## TASK BRIEF
I need the records below retyped exactly.

## RECORDS FOR THE EXERCISE

(** * cronexplain: a shallow embedding of [src/index.ts]

    The development follows the source file top to bottom: the JavaScript
    built-ins the program calls ([String.prototype.split], [parseInt],
    [Number], [Date] ...), then [replaceNames], [parseField], [parseCron],
    [validateCron], [explainField], [explainCron] and [getNextRuns].

    Modelling conventions.
    - JavaScript strings are [string]; the model is exact on ASCII text, and
      every entry point that interprets characters answers [Unmodelled] on
      a byte above 127.  The string helpers themselves ([toLowerCase],
      [replaceNames]) follow the source on ASCII text, and a statement about
      one of them alone assumes [ascii_only] of its argument.
    - JavaScript numbers are [num]: [NaN] or an exact integer.  Numeric
      literals that denote something else (fractions, exponents, hexadecimal,
      [Infinity]) or that have more than 15 digits (where doubles stop being
      exact) make the conversion answer [Unmodelled].
    - [throw new Error(msg)] is the outcome [Throw e]; [message e] is the
      text of [msg].
    - A [Date] is the local fields its getters read.  A setter builds new
      fields as [MakeDay]/[MakeTime] do, stores their instant [UTC(tlocal)]
      and reads it back through [LocalTime]; both depend on the time zone
      of the host, a [Zone], which every function that sets a date takes as
      an argument.  The limits of the platform (size of a [Set], range of
      a [Date]) are not modelled.
    - [new Date()] is an argument: [getNextRuns z expr count now]. *)

From Stdlib Require Import ZArith List String Ascii Bool Lia.
From Stdlib Require Import DecimalString Sorted Permutation.
Import ListNotations.

Open Scope string_scope.
Open Scope Z_scope.

(* ================================================================== *)
(** ** Outcomes of a call *)
(* ================================================================== *)

Inductive Error : Type :=
| InvalidStep (part : string)
| InvalidRange (part : string)
| InvalidValue (part : string)
| OutOfRange (v min max : Z)
| FieldCount (got : nat).

Inductive outcome (A : Type) : Type :=
| Return (a : A)
| Throw (e : Error)
| Unmodelled.

Arguments Return {A} a.
Arguments Throw {A} e.
Arguments Unmodelled {A}.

## RESPONSE TO THE TASK
(** * cronexplain: a shallow embedding of [src/index.ts]

    The development follows the source file top to bottom: the JavaScript
    built-ins the program calls ([String.prototype.split], [parseInt],
    [Number], [Date] ...), then [replaceNames], [parseField], [parseCron],
    [validateCron], [explainField], [explainCron] and [getNextRuns].

    Modelling conventions.
    - JavaScript strings are [string]; the model is exact on ASCII text, and
      every entry point that interprets characters answers [Unmodelled] on
      a byte above 127.  The string helpers themselves ([toLowerCase],
      [replaceNames]) follow the source on ASCII text, and a statement about
      one of them alone assumes [ascii_only] of its argument.
    - JavaScript numbers are [num]: [NaN] or an exact integer.  Numeric
      literals that denote something else (fractions, exponents, hexadecimal,
      [Infinity]) or that have more than 15 digits (where doubles stop being
      exact) make the conversion answer [Unmodelled].
    - [throw new Error(msg)] is the outcome [Throw e]; [message e] is the
      text of [msg].
    - A [Date] is the local fields its getters read.  A setter builds new
      fields as [MakeDay]/[MakeTime] do, stores their instant [UTC(tlocal)]
      and reads it back through [LocalTime]; both depend on the time zone
      of the host, a [Zone], which every function that sets a date takes as
      an argument.  The limits of the platform (size of a [Set], range of
      a [Date]) are not modelled.
    - [new Date()] is an argument: [getNextRuns z expr count now]. *)

From Stdlib Require Import ZArith List String Ascii Bool Lia.
From Stdlib Require Import DecimalString Sorted Permutation.
Import ListNotations.

Open Scope string_scope.
Open Scope Z_scope.

(* ================================================================== *)
(** ** Outcomes of a call *)
(* ================================================================== *)

Inductive Error : Type :=
| InvalidStep (part : string)
| InvalidRange (part : string)
| InvalidValue (part : string)
| OutOfRange (v min max : Z)
| FieldCount (got : nat).

Inductive outcome (A : Type) : Type :=
| Return (a : A)
| Throw (e : Error)
| Unmodelled.

Arguments Return {A} a.
Arguments Throw {A} e.
Arguments Unmodelled {A}.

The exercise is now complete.